Each year at about this time, I tend to make comments about chasers in the summertime. The temperature outside, up here in Maine, is pushing over 90, which just seems miserable -- until I think about what it would be like to be below decks on a 110' wooden boat in this weather.
This month, a new photo to come across my desk, takes me in another direction: It's a shot of a chaser about to be fitted out as a Coast Guard cutter, and chase liquor smugglers during prohibition.
Let me just pour myself a glass of bourbon, and look through some records to see if I can figure out which chaser it was ...
--Todd Woofenden, editor
Just posted is a scan of a newspaper file shot of a chaser post-war, about to be fitted out as the Coast Guard cutter Saigon. The date stamped on the back is May 9, 1923 -- which makes sense. See the photo page, here, for the newspaper article attached to the back.
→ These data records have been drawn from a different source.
(* ===== verification/Life.v ===== *)
(** * The life of a process (proc.c: userinit, fork, exit, forkret)

    The operations of proc.c that involve files and inodes.  The functions of vm.c and
    string.c are parameters: those files are not among the sources. *)

From stdpp Require Import gmap.
From S2P Require Import Prelude Outcome Kernel Spinlock Kalloc Proc Sched Cprintf Sleeplock Bio Log Inode Icache Fs Pipe File Txn.

Definition pinit : K unit := initlock LPtable.

(** mmu.h *)
Definition SEG_UCODE : Z := 3.
Definition SEG_UDATA : Z := 4.
Definition DPL_USER : Z := 3.
Definition FL_IF : Z := 512.

(** [sizeof(p->name)] *)
Definition sizeof_name : Z := 16.

(** setupkvm and inituvm of vm.c, and safestrcpy of string.c: the destination as it was,
    the source, and the size. *)
Class Startup : Type := {
  setupkvm : K Z;
  inituvm : Z -> K unit;
  safestrcpy : list Z -> list Z -> Z -> list Z }.

Section Life.
Context (kernel_end : Z) {vm : VM} {st : Startup} {fl : Fuel} {dsk : Disk} {dsw : Devsw}.

(** The registers the first process starts with. *)
Definition init_trapframe : trapframe :=
  mkTrapframe 0 0 PGSIZE FL_IF
    (Z.lor (Z.shiftl SEG_UCODE 3) DPL_USER)
    (Z.lor (Z.shiftl SEG_UDATA 3) DPL_USER)
    (Z.lor (Z.shiftl SEG_UDATA 3) DPL_USER)
    (Z.lor (Z.shiftl SEG_UDATA 3) DPL_USER).

Definition userinit : K unit :=
  p ← allocproc;
  modify (fun s => s <| k_initproc := p |>);;
  p ← deref p;
  pgdir ← setupkvm;
  proc_upd p (fun x => x <| p_pgdir := pgdir |>);;
  if pgdir =? 0 then panic "userinit: out of memory?" else
  inituvm pgdir;;
  proc_upd p (fun x => x <| p_sz := PGSIZE |> <| p_trapframe := init_trapframe |>
    <| p_name ::= fun n => safestrcpy n (bytes "initcode" ++ [0]) sizeof_name |>);;
  cwd ← namei (bytes "/" ++ [0]);
  proc_upd p (fun x => x <| p_cwd := cwd |>);;
  acquire LPtable;;
  proc_upd p (fun x => x <| p_state := RUNNABLE |>);;
  release LPtable;;
  x ← proc_get p;
  change_queue (p_pid x) UNSET;;
  ret tt.

(** The loop of [fork] over the open files. *)
Definition dup_files (cur np : nat) : K unit :=
  foreach (seq 0 NOFILE) (fun i =>
    x ← proc_get cur;
    f ← deref (p_ofile x !! i);
    match f with
    | None => ret tt
    | Some f =>
      g ← filedup f;
      proc_upd np (fun x => x <| p_ofile ::= <[i := Some g]> |>)
    end).

(** The part of [fork] after the address space has been copied. *)
Definition fork_copy (cur np : nat) : K Z :=
  x ← proc_get cur;
  proc_upd np (fun y => y <| p_sz := p_sz x |> <| p_parent := Some cur |> <| p_trapframe := p_trapframe x |>);;
  (* Clear %eax so that fork returns 0 in the child. *)
  proc_upd np (fun y => y <| p_trapframe ::= fun tf => tf <| tf_eax := 0 |> |>);;
  dup_files cur np;;
  x ← proc_get cur;
  cwd ← deref (p_cwd x);
  cwd ← idup cwd;
  proc_upd np (fun y => y <| p_cwd := Some cwd |>);;
  x ← proc_get cur;
  proc_upd np (fun y => y <| p_name ::= fun n => safestrcpy n (p_name x) sizeof_name |>);;
  y ← proc_get np;
  let pid := p_pid y in
  acquire LPtable;;
  proc_upd np (fun y => y <| p_state := RUNNABLE |>);;
  acquire LTicks;;
  ticks ← gets k_ticks;
  proc_upd np (sched_upd (fun st => st <| last_run := i32 ticks |> <| arrival_time := i32 ticks |>));;
  release LTicks;;
  release LPtable;;
  y ← proc_get np;
  change_queue (p_pid y) UNSET;;
  ret pid.

Definition fork : K Z :=
  cur ← myproc;
  np ← allocproc;
  match np with
  | None => ret (-1)
  | Some np =>
    (* Copy process state from proc. *)
    cur ← deref cur;
    x ← proc_get cur;
    pgdir ← copyuvm (p_pgdir x) (p_sz x);
    proc_upd np (fun y => y <| p_pgdir := pgdir |>);;
    if pgdir =? 0 then
      y ← proc_get np;
      kfree kernel_end (p_kstack y);;
      proc_upd np (fun y => y <| p_kstack := 0 |> <| p_state := UNUSED |>);;
      ret (-1)
    else fork_copy cur np
  end.

(** The loop of [exit] over the open files. *)
Definition close_files (cur : nat) : K unit :=
  foreach (seq 0 NOFILE) (fun fd =>
    x ← proc_get cur;
    f ← deref (p_ofile x !! fd);
    match f with
    | None => ret tt
    | Some f =>
      fileclose kernel_end f;;
      proc_upd cur (fun x => x <| p_ofile ::= <[fd := None]> |>)
    end).

(** The loop of [exit] over the process table. *)
Definition abandon_children (cur : nat) : K unit :=
  foreach (seq 0 NPROC) (fun i =>
    x ← proc_get i;
    when (is_child cur x)
      (ip ← gets k_initproc;
       proc_upd i (fun x => x <| p_parent := ip |>);;
       when (bool_decide (p_state x = ZOMBIE)) (wakeup1 (CProc <$> ip)))).

(** The first half of [exit] gives up the files and the directory ... *)
Definition exit_release (cur : nat) : K unit :=
  close_files cur;;
  begin_op;;
  x ← proc_get cur;
  cwd ← deref (p_cwd x);
  iput cwd;;
  end_op;;
  proc_upd cur (fun x => x <| p_cwd := None |>).

(** ... and the second half the processor. *)
Definition exit_finish (cur : nat) : K unit :=
  acquire LPtable;;
  (* Parent might be sleeping in wait(). *)
  x ← proc_get cur;
  wakeup1 (CProc <$> p_parent x);;
  (* Pass abandoned children to init. *)
  abandon_children cur;;
  (* Jump into the scheduler, never to return. *)
  proc_upd cur (fun x => x <| p_state := ZOMBIE |>);;
  sched;;
  panic "zombie exit".

Definition exit : K unit :=
  cur ← myproc;
  ip ← gets k_initproc;
  if bool_decide (cur = ip) then panic "init exiting" else
  cur ← deref cur;
  exit_release cur;;
  exit_finish cur.

(** The static variable [first] is an argument and the result. *)
Definition forkret (first : Z) : K Z :=
  release LPtable;;
  if negb (first =? 0) then
    iinit ROOTDEV;;
    initlog ROOTDEV;;
    ret 0
  else ret first.
End Life.

(** ** fork *)

Section Fork.
Context {fl : Fuel} {dsk : Disk} {i : nat} {c : cpu} {p : nat} {pr : proc}.

Definition with_procs (l : list proc) (s : kstate) : kstate := s <| k_procs := l |>.

(** The references to open files that a process holds. *)
Definition opens (x : proc) : list nat := omap id (p_ofile x).

Lemma ftable_perm A B l : A ≡ₚ B -> ftable_ok A l -> ftable_ok B l.
Proof.
  intros HAB [H1 H2 H3 H4]. split; [done| |done|by rewrite <- HAB]. intros k x Hx. rewrite (H2 k x Hx).
  unfold refs. by rewrite HAB.
Qed.

Lemma filedup_ok A f s :
  kmode i c p pr s -> ftable_ok A (k_files s) -> f ∈ A -> Z.of_nat (length A) < 2147483647 ->
  exists l, filedup f s = Ok f (with_files l s) /\ ftable_ok (f :: A) l.
Proof.
  intros Hk HI Hin HA. pose proof (ft_valid _ _ HI) as Hv. rewrite Forall_forall in Hv. pose proof (Hv f Hin) as Hf.
  destruct (lookup_lt_is_Some_2 (k_files s) f) as [x Hx]; [by rewrite (ft_len _ _ HI)|].
  pose proof (ft_refs _ _ HI f x Hx) as Hr. apply refs_pos in Hin. pose proof (refs_le f A).
  exists (alter (fun x => x <| f_ref ::= fun r => i32 (r + 1) |>) f (k_files s)). split.
  - unfold filedup. mstep by (by apply (kmode_acquire LFtable s Hk)).
    mstep by (unfold file_get; mstep; rsimpl; by rewrite Hx). rewrite (proj2 (Z.ltb_ge _ _)) by lia. unfold file_upd. mstep.
    mstep by (by apply (kmode_release LFtable s _ Hk)). done.
  - rewrite (alter_file _ _ _ _ Hx). apply (ftable_change A); rsimpl; try done.
    + rewrite refs_cons, decide_True, i32_id by (done || lia). lia.
    + rewrite i32_id by lia. lia.
    + intros j Hj. by rewrite refs_cons, decide_False.
    + constructor; [done|]. apply HI.
Qed.

Lemma proc_upd_ok j x f s :
  k_procs s !! j = Some x -> proc_upd j f s = Ok tt (with_procs (<[j := f x]> (k_procs s)) s).
Proof.
  intros Hx. unfold proc_upd, modify, with_procs. f_equal. apply kstate_ext; rsimpl; try reflexivity. by apply alter_insert.
Qed.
Unfortunately, it doesn't identify which chaser it is, and so far, I can't find a reference. Does anyone have Saigon on a reference list?
Added to the set photos taken at Malta are two shots of chasers, submitted by Richard Gibbons, whose grandfather served in the RNAS, working on aircraft manufacture.
One shows eleven chasers (at least) in dry dock at the same time, in several rows of three, and a couple at the near end. The chasers were brought into dry dock frequently, to seal seams, sheath the hull, and perform repairs. This photo was probably taken just after the war, as the chasers were readying for the return trip overseas.